»»

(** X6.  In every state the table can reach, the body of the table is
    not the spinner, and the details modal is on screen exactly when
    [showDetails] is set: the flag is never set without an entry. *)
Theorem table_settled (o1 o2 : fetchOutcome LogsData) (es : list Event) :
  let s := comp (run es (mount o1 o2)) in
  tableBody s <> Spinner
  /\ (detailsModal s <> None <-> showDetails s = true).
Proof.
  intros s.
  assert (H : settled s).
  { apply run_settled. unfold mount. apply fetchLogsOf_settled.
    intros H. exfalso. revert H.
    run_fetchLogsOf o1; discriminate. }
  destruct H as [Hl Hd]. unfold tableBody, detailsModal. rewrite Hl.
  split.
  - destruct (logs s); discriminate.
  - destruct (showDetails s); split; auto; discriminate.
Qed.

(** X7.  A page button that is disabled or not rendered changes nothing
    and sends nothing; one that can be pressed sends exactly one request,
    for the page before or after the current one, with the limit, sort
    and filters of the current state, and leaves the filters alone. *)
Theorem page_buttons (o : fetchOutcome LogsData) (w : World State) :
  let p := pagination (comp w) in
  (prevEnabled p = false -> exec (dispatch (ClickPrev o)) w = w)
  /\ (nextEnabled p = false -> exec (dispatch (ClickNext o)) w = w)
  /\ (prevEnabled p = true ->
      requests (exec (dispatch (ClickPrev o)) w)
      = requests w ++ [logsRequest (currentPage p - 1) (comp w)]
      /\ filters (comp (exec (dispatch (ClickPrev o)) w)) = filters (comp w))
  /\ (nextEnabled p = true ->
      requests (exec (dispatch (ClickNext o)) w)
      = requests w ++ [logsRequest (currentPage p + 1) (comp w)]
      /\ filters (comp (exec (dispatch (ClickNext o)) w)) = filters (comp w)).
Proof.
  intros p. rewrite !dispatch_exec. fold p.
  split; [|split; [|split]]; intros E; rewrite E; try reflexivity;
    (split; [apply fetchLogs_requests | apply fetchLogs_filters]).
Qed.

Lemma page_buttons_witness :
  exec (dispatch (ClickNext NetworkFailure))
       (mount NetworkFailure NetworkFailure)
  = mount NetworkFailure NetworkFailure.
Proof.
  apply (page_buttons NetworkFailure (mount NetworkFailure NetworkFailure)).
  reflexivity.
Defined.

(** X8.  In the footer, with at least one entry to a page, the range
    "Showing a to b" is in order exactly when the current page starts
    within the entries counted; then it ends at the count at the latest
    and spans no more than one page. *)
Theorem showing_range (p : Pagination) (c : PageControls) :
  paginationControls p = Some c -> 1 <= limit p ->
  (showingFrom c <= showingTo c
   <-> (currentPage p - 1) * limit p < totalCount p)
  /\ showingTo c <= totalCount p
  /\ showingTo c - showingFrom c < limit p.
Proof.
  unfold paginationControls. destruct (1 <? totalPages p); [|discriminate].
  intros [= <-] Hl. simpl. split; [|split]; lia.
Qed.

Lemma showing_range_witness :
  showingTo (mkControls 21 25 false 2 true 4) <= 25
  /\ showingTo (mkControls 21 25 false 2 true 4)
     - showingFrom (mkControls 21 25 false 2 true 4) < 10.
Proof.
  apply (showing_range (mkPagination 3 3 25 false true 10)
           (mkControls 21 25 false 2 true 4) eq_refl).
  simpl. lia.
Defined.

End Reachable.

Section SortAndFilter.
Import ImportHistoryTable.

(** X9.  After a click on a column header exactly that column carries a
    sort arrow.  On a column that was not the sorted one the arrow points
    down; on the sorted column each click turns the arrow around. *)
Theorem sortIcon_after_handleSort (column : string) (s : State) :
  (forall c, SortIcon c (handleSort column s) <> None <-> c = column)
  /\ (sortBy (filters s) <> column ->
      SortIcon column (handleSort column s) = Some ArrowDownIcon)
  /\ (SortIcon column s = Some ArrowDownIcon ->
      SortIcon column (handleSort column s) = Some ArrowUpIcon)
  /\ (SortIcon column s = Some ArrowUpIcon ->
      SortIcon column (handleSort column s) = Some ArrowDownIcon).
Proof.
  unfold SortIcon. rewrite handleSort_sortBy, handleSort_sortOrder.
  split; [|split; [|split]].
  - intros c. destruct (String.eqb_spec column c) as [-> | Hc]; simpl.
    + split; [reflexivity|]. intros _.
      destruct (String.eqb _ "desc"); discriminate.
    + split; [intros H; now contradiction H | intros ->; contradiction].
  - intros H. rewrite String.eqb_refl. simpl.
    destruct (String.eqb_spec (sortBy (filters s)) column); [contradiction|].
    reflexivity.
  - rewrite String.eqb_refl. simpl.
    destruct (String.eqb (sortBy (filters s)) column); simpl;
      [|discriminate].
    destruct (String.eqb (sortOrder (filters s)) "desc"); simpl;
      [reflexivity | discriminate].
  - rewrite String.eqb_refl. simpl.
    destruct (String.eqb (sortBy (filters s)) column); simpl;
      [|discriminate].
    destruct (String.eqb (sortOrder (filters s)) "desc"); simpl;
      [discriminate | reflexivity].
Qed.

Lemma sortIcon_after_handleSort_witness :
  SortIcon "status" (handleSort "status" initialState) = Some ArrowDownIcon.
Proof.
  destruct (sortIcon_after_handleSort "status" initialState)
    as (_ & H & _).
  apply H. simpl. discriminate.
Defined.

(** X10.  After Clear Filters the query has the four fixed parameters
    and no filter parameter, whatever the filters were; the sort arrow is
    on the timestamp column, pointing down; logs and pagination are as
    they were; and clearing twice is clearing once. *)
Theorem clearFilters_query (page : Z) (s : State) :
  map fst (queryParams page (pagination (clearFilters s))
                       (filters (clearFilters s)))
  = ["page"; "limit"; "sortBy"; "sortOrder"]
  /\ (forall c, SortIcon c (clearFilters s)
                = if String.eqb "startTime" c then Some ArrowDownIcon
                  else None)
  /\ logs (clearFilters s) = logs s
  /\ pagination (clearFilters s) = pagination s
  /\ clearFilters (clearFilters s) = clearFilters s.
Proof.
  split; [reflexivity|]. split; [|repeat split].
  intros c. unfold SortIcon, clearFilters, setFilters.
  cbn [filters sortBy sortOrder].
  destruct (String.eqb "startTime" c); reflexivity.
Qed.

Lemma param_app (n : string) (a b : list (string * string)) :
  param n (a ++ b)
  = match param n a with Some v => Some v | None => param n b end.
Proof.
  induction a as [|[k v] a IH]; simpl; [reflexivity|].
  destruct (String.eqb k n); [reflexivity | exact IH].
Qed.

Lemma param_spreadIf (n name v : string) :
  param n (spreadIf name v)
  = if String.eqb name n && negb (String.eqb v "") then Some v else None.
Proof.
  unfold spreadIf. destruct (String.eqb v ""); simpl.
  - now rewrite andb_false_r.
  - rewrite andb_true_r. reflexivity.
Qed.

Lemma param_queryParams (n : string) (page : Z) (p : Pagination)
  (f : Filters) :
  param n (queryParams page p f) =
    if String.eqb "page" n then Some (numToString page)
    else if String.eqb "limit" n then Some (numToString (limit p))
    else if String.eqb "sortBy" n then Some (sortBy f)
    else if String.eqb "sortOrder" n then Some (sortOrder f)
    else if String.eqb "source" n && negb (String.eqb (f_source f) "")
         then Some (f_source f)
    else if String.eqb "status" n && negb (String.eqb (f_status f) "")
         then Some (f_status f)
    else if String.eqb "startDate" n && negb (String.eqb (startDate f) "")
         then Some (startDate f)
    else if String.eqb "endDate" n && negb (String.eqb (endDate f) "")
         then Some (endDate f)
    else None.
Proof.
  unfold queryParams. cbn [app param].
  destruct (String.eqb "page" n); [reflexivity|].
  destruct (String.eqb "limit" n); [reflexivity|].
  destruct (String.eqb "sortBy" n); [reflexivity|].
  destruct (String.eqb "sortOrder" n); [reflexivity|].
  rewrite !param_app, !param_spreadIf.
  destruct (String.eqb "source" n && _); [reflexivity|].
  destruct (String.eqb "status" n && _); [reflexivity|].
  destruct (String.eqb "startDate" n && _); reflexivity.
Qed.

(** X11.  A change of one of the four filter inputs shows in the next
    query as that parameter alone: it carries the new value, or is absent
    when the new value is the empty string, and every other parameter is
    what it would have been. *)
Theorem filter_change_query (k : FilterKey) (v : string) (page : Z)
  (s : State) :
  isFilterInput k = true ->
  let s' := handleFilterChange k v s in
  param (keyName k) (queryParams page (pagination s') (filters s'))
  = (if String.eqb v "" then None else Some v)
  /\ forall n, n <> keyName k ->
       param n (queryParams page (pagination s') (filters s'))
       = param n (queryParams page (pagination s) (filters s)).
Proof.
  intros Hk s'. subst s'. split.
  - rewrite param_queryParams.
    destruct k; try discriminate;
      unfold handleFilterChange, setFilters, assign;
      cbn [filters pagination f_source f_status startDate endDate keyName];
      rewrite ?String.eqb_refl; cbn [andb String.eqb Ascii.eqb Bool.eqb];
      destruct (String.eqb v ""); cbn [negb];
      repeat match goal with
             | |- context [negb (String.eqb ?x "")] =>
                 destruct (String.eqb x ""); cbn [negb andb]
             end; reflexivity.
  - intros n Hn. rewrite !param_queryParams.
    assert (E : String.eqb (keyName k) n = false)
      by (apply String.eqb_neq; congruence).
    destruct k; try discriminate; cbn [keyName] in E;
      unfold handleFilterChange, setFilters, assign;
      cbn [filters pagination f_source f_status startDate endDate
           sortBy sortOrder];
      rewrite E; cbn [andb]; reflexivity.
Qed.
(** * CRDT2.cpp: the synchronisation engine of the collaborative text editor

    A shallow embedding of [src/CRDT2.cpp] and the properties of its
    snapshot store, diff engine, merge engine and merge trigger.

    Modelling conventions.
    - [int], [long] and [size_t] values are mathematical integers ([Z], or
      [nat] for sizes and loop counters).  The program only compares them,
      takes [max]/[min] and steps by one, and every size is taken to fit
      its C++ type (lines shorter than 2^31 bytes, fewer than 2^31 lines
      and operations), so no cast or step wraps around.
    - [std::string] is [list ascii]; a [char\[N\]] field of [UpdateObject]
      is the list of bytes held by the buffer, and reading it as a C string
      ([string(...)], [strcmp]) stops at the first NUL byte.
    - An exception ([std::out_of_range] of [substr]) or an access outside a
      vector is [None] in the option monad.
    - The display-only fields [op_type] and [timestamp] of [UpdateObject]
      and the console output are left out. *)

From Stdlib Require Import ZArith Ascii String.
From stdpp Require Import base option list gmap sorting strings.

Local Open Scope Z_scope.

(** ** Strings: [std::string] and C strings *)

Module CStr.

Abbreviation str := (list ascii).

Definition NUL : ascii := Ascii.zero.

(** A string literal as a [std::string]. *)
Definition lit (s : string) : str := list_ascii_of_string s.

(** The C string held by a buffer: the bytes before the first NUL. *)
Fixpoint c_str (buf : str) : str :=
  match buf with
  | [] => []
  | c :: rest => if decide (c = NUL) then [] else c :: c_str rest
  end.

««

Please write out, exactly as they appear above, only the lines in the stretch from the line with "n && _); reflexivity." through the line with "let s' := handleFilterChange k v s in".

  destruct (String.eqb "startDate" n && _); reflexivity.
Qed.

(** X11.  A change of one of the four filter inputs shows in the next
    query as that parameter alone: it carries the new value, or is absent
    when the new value is the empty string, and every other parameter is
    what it would have been. *)
Theorem filter_change_query (k : FilterKey) (v : string) (page : Z)
  (s : State) :
  isFilterInput k = true ->
  let s' := handleFilterChange k v s in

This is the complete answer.